From: Kashyap Chamarthy
Subject: Re: [Qemu-devel] [libvirt] inconsistent handling of "qemu64" CPU model
Date: Thu, 26 May 2016 11:45:46 +0200
User-agent: Mutt/1.6.0.1 (2016-04-01)

On Wed, May 25, 2016 at 11:13:24PM -0600, Chris Friesen wrote:

[...]

> However, if I explicitly specify a custom CPU model of "qemu64" the
> instance refuses to boot and I get a log saying:

[Not a direct answer to the exact issue you're facing, but a related
issue that is being investigated presently...]

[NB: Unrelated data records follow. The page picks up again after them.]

(** C2 as it is stated fails on CORS preflights: both requests are answered
    204, not 403. *)
Lemma C2_preflight_counterexample :
  protected_route url_parse0 preflight_forged = true ∧
  protected_route url_parse0 preflight_expired = true ∧
  carries_token preflight_forged "tok.forged" ∧
  carries_token preflight_expired "tok.expired" ∧
  jwt_verify0 "tok.forged" (JWT_SECRET env0)
  = VerifyThrows (JsonWebTokenError "invalid signature") ∧
  jwt_verify0 "tok.expired" (JWT_SECRET env0) = VerifyThrows TokenExpiredError ∧
  status <$> sent (app env0 jwt_verify0 all_up now0 url_parse0 preflight_forged) = [204] ∧
  status <$> sent (app env0 jwt_verify0 all_up now0 url_parse0 preflight_expired) = [204].
Proof.
  repeat split; try reflexivity.
  - exists "Bearer tok.forged". split; reflexivity.
  - exists "Bearer tok.expired". split; reflexivity.
Qed.


(** C4 at a protected route: with the user service refusing connections, a
    request with a valid token is answered by the proxy package's default
    error handler, 504 with a text body, not by the 503 envelope. *)
Theorem C4_protected_backend_down :
  sent (app env0 jwt_verify0 all_down now0 url_parse0 get_users_alice)
  = [Response 504
       (Text "Error occurred while trying to proxy: gateway.reacher.test/7")].
Proof. reflexivity. Qed.

(** The public route does report the same failure as 503. *)
Example auth_backend_down :
  sent (app env0 jwt_verify0 all_down now0 url_parse0
          (Incoming "POST" "/api/auth/login" no_headers eq_refl))
  = [Response 503 (Json (envelope "Auth service unavailable"))].
Proof. reflexivity. Qed.




(** Other methods on [/] do fall through to the 404. *)
Example post_root_404 :
  sent (app env0 jwt_verify0 all_up now0 url_parse0 (Incoming "POST" "/" no_headers eq_refl))
  = [Response 404 (Json (envelope "Route not found"))].
Proof. reflexivity. Qed.

(** C7 at a prefix written in another letter case: Express matches the mount
    without regard to case, the rewrite rule does not match, and the upstream
    receives the target with the routing prefix still on it. *)
Theorem C7_uppercase_prefix_kept :
  mount_match "/api/auth" (pathname url_parse0 (in_url post_login_uppercase)) = true ∧
  forwarded (app env0 jwt_verify0 all_up now0 url_parse0 post_login_uppercase)
  = [UpstreamRequest "http://localhost:5001" "POST" "/API/AUTH/login" ∅].
Proof. split; reflexivity. Qed.

(** The same request with the prefix as registered. *)
Example login_prefix_stripped :
  forwarded (app env0 jwt_verify0 all_up now0 url_parse0
               (Incoming "POST" "/api/auth/login?next=%2F" no_headers eq_refl))
  = [UpstreamRequest "http://localhost:5001" "POST" "/login?next=%2F" ∅].
Proof. reflexivity. Qed.



Lemma C9_scheme_word_ignored_witness :
  bearer_token (req (with_authorization ("Token" +:+ " " +:+ "tok.alice")
                       (start get_users_anonymous)))
  = bearer_token (req (with_authorization ("Bearer " +:+ "tok.alice")
                         (start get_users_anonymous))) ∧
  bearer_token (req (with_authorization ("Token" +:+ " " +:+ "tok.alice")
                       (start get_users_anonymous)))
  = Token (Some "tok.alice") ∧
  verifyToken env0 jwt_verify0
    (with_authorization ("Token" +:+ " " +:+ "tok.alice") (start get_users_anonymous))
  = (let (sg, y) := verifyToken env0 jwt_verify0
                      (with_authorization ("Bearer " +:+ "tok.alice")
                         (start get_users_anonymous)) in
     (sg, with_authorization ("Token" +:+ " " +:+ "tok.alice") y)) ∧
  verifyToken env0 jwt_verify0
    (with_authorization "Token tok.forged" (start get_users_anonymous))
  = (Halt, res_json 403 (envelope "Invalid or expired token")
             (with_authorization "Token tok.forged" (start get_users_anonymous))) ∧
  split " " ("Token" +:+ " " +:+ "tok.alice") !! 1%nat = Some "tok.alice".
Proof.
  destruct (C9_scheme_word_ignored env0 jwt_verify0 (start get_users_anonymous)
              "Token" "tok.alice" eq_refl)
    as (Hsame & Hfield & Hverify & Hcall & _ & Htoken).
  split; [exact Hsame|]. split; [exact Hfield|]. split; [exact Hverify|].
  split; [exact (Hcall "Token tok.forged")|exact (Htoken eq_refl)].
Defined.

Lemma C10_failure_leaves_request_witness :
  req (res_json 403 (envelope "Invalid or expired token") (start get_trust_forged))
  = req (start get_trust_forged) ∧
  forwarded (res_json 403 (envelope "Invalid or expired token") (start get_trust_forged))
  = forwarded (start get_trust_forged) ∧
  (∃ r, sent (res_json 403 (envelope "Invalid or expired token") (start get_trust_forged))
        = (sent (start get_trust_forged) ++ [r])%list ∧
        (r = Response 401 (Json (envelope "No token provided")) ∨
         r = Response 403 (Json (envelope "Invalid or expired token")))) ∧
  (∀ rest, run_stack (verifyToken env0 jwt_verify0 :: rest) (start get_trust_forged)
           = (Halt, res_json 403 (envelope "Invalid or expired token")
                      (start get_trust_forged))).
Proof.
  apply (C10_failure_leaves_request env0 jwt_verify0 (start get_trust_forged)).
  reflexivity.
Defined.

Currently there's a related (regression) in upstream libvirt 1.3.4:

The crux of the issue here is: the libvirt custom 'gate64' model is not
being translated into a CPU definition that QEMU can recognize
(which you can find from `qemu-system-x86 -cpu \?`).

See this bug (it has reproducer, and discussion):

    https://bugzilla.redhat.com/show_bug.cgi?id=1339680 -- libvirt CPU
    driver fails to translate a custom CPU model into something that
    QEMU recognizes

The bug (regression) is bisected, by Jiri Denemark, to this commit:

    v1.2.9-31-g445a09b "qemu: Don't compare CPU against host for TCG".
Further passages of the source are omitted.